_Directions for this task_. Each line below that contains "Lemma" should be counted. Give only the total.

(Stored items)
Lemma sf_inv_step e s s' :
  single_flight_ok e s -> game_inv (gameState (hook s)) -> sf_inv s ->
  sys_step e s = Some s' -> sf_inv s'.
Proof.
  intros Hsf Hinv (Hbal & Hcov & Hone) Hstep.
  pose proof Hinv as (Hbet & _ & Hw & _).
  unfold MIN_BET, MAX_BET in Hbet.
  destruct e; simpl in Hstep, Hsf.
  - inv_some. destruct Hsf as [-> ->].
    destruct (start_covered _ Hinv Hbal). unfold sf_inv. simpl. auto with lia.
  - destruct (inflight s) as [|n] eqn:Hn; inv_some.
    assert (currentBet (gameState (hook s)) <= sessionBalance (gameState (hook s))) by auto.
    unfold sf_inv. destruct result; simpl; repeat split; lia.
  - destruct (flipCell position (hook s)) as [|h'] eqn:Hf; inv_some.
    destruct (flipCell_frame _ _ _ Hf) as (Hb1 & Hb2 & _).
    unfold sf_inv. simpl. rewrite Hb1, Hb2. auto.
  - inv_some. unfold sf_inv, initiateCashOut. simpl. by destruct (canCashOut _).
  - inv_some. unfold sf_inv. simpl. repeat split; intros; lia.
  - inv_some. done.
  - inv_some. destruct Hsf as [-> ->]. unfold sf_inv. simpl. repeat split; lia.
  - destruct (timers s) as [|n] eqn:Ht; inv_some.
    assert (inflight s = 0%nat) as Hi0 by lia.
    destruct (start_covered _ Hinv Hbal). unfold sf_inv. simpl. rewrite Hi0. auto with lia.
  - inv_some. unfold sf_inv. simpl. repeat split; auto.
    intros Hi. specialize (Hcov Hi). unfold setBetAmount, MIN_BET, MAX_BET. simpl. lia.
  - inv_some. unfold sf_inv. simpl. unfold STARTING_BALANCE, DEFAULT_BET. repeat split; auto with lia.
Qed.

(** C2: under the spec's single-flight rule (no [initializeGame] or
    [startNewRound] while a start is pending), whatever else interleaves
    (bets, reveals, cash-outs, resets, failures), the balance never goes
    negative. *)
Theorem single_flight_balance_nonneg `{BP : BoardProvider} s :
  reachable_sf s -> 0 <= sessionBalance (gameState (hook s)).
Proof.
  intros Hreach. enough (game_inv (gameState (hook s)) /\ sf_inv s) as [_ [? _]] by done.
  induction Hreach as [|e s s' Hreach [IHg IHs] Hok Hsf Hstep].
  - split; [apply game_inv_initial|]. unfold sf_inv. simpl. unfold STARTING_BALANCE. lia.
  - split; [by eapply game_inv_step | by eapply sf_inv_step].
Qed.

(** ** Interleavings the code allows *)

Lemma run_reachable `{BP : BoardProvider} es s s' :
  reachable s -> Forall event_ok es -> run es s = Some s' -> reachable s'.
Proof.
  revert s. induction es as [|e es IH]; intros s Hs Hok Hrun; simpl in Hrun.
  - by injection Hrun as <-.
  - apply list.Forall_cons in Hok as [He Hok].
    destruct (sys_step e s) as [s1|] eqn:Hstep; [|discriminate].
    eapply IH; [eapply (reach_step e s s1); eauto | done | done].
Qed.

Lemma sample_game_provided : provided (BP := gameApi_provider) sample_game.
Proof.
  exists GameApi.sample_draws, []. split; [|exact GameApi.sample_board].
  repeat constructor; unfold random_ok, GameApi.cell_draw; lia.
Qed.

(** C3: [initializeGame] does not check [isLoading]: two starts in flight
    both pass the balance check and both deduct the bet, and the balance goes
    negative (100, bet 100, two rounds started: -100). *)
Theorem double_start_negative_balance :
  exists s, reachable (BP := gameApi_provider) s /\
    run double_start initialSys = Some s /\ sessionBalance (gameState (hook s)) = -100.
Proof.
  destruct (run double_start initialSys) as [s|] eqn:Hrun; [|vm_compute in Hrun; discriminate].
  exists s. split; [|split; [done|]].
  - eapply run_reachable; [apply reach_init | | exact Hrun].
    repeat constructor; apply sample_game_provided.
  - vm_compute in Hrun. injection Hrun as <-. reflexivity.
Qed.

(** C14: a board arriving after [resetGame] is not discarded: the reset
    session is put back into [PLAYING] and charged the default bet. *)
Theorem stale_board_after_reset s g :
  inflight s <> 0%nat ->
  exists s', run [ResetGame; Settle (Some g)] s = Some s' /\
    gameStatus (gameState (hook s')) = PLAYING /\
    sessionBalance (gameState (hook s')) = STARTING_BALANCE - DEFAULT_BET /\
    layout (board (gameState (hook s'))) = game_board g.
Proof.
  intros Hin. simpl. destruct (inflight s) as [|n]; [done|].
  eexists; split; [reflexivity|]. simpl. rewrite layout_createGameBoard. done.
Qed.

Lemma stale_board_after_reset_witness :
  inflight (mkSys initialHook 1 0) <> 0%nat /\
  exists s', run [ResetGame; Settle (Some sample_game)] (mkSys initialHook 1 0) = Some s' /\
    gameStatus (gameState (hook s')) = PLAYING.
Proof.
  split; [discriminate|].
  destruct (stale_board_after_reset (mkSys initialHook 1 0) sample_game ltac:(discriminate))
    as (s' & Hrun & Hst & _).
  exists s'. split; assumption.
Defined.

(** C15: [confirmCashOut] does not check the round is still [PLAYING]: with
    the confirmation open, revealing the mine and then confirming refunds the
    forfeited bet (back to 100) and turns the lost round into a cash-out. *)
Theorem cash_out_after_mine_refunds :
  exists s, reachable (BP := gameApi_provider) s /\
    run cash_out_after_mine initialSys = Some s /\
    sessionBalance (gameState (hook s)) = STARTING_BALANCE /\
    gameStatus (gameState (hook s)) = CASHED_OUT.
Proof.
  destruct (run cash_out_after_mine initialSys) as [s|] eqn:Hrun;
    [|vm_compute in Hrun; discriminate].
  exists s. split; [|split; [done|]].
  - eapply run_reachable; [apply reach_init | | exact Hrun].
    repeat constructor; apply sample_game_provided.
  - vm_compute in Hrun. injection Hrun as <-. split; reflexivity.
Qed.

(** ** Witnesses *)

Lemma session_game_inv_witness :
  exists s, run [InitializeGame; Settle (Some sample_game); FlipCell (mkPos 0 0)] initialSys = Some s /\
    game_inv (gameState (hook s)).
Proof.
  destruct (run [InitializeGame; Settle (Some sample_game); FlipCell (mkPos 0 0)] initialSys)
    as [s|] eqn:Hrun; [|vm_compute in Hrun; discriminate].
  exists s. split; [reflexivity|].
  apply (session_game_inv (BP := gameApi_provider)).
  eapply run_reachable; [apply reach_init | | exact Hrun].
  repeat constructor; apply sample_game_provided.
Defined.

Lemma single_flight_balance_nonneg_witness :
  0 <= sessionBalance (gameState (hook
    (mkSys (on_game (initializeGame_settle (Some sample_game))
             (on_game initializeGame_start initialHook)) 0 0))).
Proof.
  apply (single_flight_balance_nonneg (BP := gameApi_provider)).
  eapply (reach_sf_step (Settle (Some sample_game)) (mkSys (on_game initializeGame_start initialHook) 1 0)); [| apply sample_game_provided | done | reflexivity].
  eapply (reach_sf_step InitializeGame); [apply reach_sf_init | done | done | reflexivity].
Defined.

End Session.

_Response to this task_. 6